-- Opening Marker --

Lemma send_endpoints_log mk d s : send_endpoints mk d s = append_log s (endpoint_events mk d).
Proof.
  unfold send_endpoints, endpoint_events. revert s. induction (elems (d_endpoints d)) as [|e l IH]; intros s; cbn [foldl];
    [by rewrite append_log_nil|]. rewrite IH, filter_cons. destruct (e_enabled e); cbn [fmap list_fmap].
  - rewrite decide_True by done. by rewrite send_log, append_log_app.
  - by rewrite decide_False.
Qed.

(** The managing driver is told that a device is gone. *)
Definition driver_removed drivers (d : device) s : outcome service :=
  driver ← deviceDriverManagerGetDeviceDriver drivers (d_managingDeviceDriver d);
  match driver with Some drv => notify (drv_deviceRemoved drv) d s | None => Ok s end.

Lemma remove_known drivers s ds d u : db_model (sv_db s) ds → db_healthy (sv_db s) → d ∈ ds → d_uuid d = Some u → key_ok (zkey u) →
  ∃ db' ds', ds ≡ₚ d :: ds' ∧ db_model db' ds' ∧ db_healthy db' ∧
    deviceServiceRemoveDevice drivers (Some u) s =
      (s' ← driver_removed drivers d (append_log (with_db s db') (endpoint_events EndpointRemoved d));
       Ok (true, append_log s' [DeviceRemoved (d_uuid d) (d_deviceClass d)])).
Proof.
  intros Hm Hh Hd Hu Hk. unfold deviceServiceRemoveDevice. destruct (service_get_device (sv_db s) ds u Hm Hk) as (o & -> & Ho). obind.
  rewrite (proj2 (Ho d)) by done. destruct (remove_device (sv_db s) ds u Hm Hk) as (ok & db' & ds' & Hs & Hm' & Hst & Hh').
  unfold on_db. rewrite Hs. obind. destruct Hst as [(d' & [= ->] & Hu' & Hp)|([= ->] & _ & Hno)].
  - assert (d' = d) as -> by (apply (device_unique (sv_db s) ds); [done|rewrite Hp; by left|done|congruence]).
    exists db', ds'. split_and!; [done|done|by apply Hh'|]. rewrite send_endpoints_log. unfold driver_removed. by destruct (deviceDriverManagerGetDeviceDriver _ _).
  - by destruct (Hno Hh d Hd).
Qed.

(** An unknown uuid is marked. *)
Lemma remove_unknown_marks drivers s ds u v : db_model (sv_db s) ds → Some u ∉ d_uuid <$> ds → key_ok (zkey u) →
  holds (markedForRemoval s) v → Z.of_nat (size v) < 65535 →
  ∃ m, deviceServiceRemoveDevice drivers (Some u) s = Ok (true, with_marked s m) ∧ holds m (<[u := tt]> v).
Proof.
  intros Hm Hn Hk Hv Hz. unfold deviceServiceRemoveDevice. destruct (service_get_device (sv_db s) ds u Hm Hk) as (o & -> & Ho). obind.
  destruct o as [d|]; [destruct Hn; destruct (proj1 (Ho d) eq_refl) as [Hd <-]; by apply list_elem_of_fmap_2|].
  destruct (v !! u) as [[]|] eqn:E.
  - rewrite (holds_put_old _ v u tt tt Hv Hk E). obind. eexists. split; [done|]. by rewrite insert_id.
  - destruct (holds_put_new _ v u tt Hv Hk E Hz) as (m & -> & Hm'). obind. by eexists.
Qed.

(** Two endpoints with one URI are one. *)
Lemma endpoint_unique s ds d d' e e' uri : db_model (sv_db s) ds → key_ok (zkey uri) → d ∈ ds → d' ∈ ds →
  e ∈ device_endpoints d → e' ∈ device_endpoints d' → e_uri e = Some uri → e_uri e' = Some uri → e = e'.
Proof.
  intros Hm Hk Hd Hd' He He' Hu Hu'. destruct (get_endpoint (sv_db s) ds uri Hm Hk) as (o & _ & Ho).
  assert (o = Some e) as Hoe by (apply Ho; exists d; split_and!; [done|done|unfold ep_uris; rewrite Hu; by left]).
  assert (o = Some e') as Hoe' by (apply Ho; exists d'; split_and!; [done|done|unfold ep_uris; rewrite Hu'; by left]). congruence.
Qed.

(** The endpoint is disabled in the database. *)
Lemma endpoint_disabled s ds d e uri : db_model (sv_db s) ds → db_healthy (sv_db s) → d ∈ ds → e ∈ device_endpoints d →
  e_uri e = Some uri → key_ok (zkey uri) →
  ∃ ok db', on_db (db_SaveEndpoint (Some (disable e))) s = Ok (ok, with_db s db') ∧
    db_model db' (edit_device (on_endpoint uri false) <$> ds) ∧ db_healthy db'.
Proof.
  intros Hm Hh Hd He Hu Hk. destruct (save_endpoint (sv_db s) ds (disable e) Hm) as (ok & db' & ds' & Hs & Hm' & Hst & Hh').
  { split; [by exists uri|]. intros d' e' Hd' He' Hu'. cbn [disable e_uri e_profileVersion] in *.
    by rewrite (endpoint_unique s ds d d' e e' uri) by congruence. }
  unfold on_db. rewrite Hs. obind. exists ok, db'. split; [done|]. cbn [step disable e_uri e_enabled] in Hst. rewrite Hu in Hst. cbn in Hst.
  destruct Hst as [(_ & _ & ->)|(Hn & _)]; [by split; [|apply Hh']|]. destruct Hn. by exists d, e.
Qed.

Lemma none_enabled i (l : list endpoint) : (∀ e, e ∈ l → is_Some (e_id e)) → (∀ e, e ∈ l → e_enabled e = true → e_id e = Some i) →
  other_enabled (Some i) l = Ok false.
Proof.
  induction l as [|e l IH]; intros Hs Hi; [done|]. cbn [other_enabled]. destruct (e_enabled e) eqn:E.
  - rewrite (Hi e (list_elem_of_here _ _) E). oread. rewrite decide_True by done. apply IH; intros x Hx; [apply Hs|apply Hi]; by right.
  - apply IH; intros x Hx; [apply Hs|apply Hi]; by right.
Qed.

(** The endpoint of an id, over devices with the service's URIs. *)
Lemma endpoint_found s ds d u e i : db_model (sv_db s) ds → all_canonical ds → d ∈ ds → d_uuid d = Some u →
  e ∈ elems (d_endpoints d) → e_id e = Some i → key_ok (zkey (createEndpointUri u i)) →
  e_uri e = Some (createEndpointUri u i) ∧ e_deviceUuid e = Some u ∧
  db_GetDeviceById (Some u) (sv_db s) = Ok (Some d) ∧ db_GetEndpointById (Some u) (Some i) (sv_db s) = Ok (Some e).
Proof.
  intros Hm Hall Hd Hu He Hi Hk. destruct (Hall d Hd) as (u' & Hc). assert (u' = u) as -> by (pose proof (cn_uuid _ _ Hc); congruence).
  assert (Hep : ∀ x, x ∈ elems (d_endpoints d) → e_id x = Some i → e_uri x = Some (createEndpointUri u i) ∧ e_deviceUuid x = Some u).
  { intros x Hx Hxi. destruct (cn_ep _ _ Hc x Hx) as (j & Hj & _ & Hux & Hdx & _). by simplify_eq. }
  assert (Hku : key_ok (zkey u)) by (eapply shorter_key; [exact Hk|unfold createEndpointUri; rewrite !length_app; lia]).
  destruct (Hep e He Hi) as [Huri Hdu]. split; [done|]. split; [done|]. split.
  - destruct (service_get_device (sv_db s) ds u Hm Hku) as (o & -> & Ho). by rewrite (proj2 (Ho d)).
  - destruct (get_endpoint_by_id (sv_db s) ds u i Hm Hku) as (o & -> & Ho). destruct o as [x|]; [|by destruct (Ho d e)].
    destruct Ho as (Hxi & d' & Hd' & Hu' & Hx). assert (d' = d) as -> by (apply (device_unique (sv_db s) ds); congruence).
    by rewrite (endpoint_unique s ds d d x e (createEndpointUri u i)) by (try done; by apply Hep).
Qed.

(** Disabling an endpoint changes its own device only. *)
Lemma edit_endpoint_other uri b (d : device) : (∀ e, e ∈ elems (d_endpoints d) → e_uri e ≠ Some uri) → edit_device (on_endpoint uri b) d = d.
Proof.
  intros Hn. destruct d as [u c cv ur dr es rs ms]. unfold edit_device. cbn [d_uuid d_deviceClass d_deviceClassVersion d_uri d_managingDeviceDriver
    d_endpoints d_resources d_metadata on_endpoint ed_res ed_met] in *. assert (Hid : ∀ {A} (l : option (list A)), option_map (map id) l = l).
  { intros A [l|]; [|done]. cbn. by rewrite map_id. }
  rewrite !Hid. f_equal. destruct es as [l|]; [|done]. cbn [option_map elems default from_option] in *. f_equal.
  transitivity (map id l); [|apply map_id]. apply map_ext_in. intros e He%list_elem_of_In. destruct e as [i eu p v du en er em].
  unfold edit_endpoint. cbn [e_id e_uri e_profile e_profileVersion e_deviceUuid e_enabled e_resources e_metadata ed_version ed_enabled ed_res ed_met].
  rewrite !Hid. cbn. rewrite decide_False; [done|]. by apply (Hn _ He).
Qed.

-- Closing Marker --

*What you will do*.
Beginning at the line with "intros A [l|];" and stopping after the line with "transitivity (map id", please write out every line of the data above exactly and nothing else.

*Output of the task*.
  { intros A [l|]; [|done]. cbn. by rewrite map_id. }
  rewrite !Hid. f_equal. destruct es as [l|]; [|done]. cbn [option_map elems default from_option] in *. f_equal.
  transitivity (map id l); [|apply map_id]. apply map_ext_in. intros e He%list_elem_of_In. destruct e as [i eu p v du en er em].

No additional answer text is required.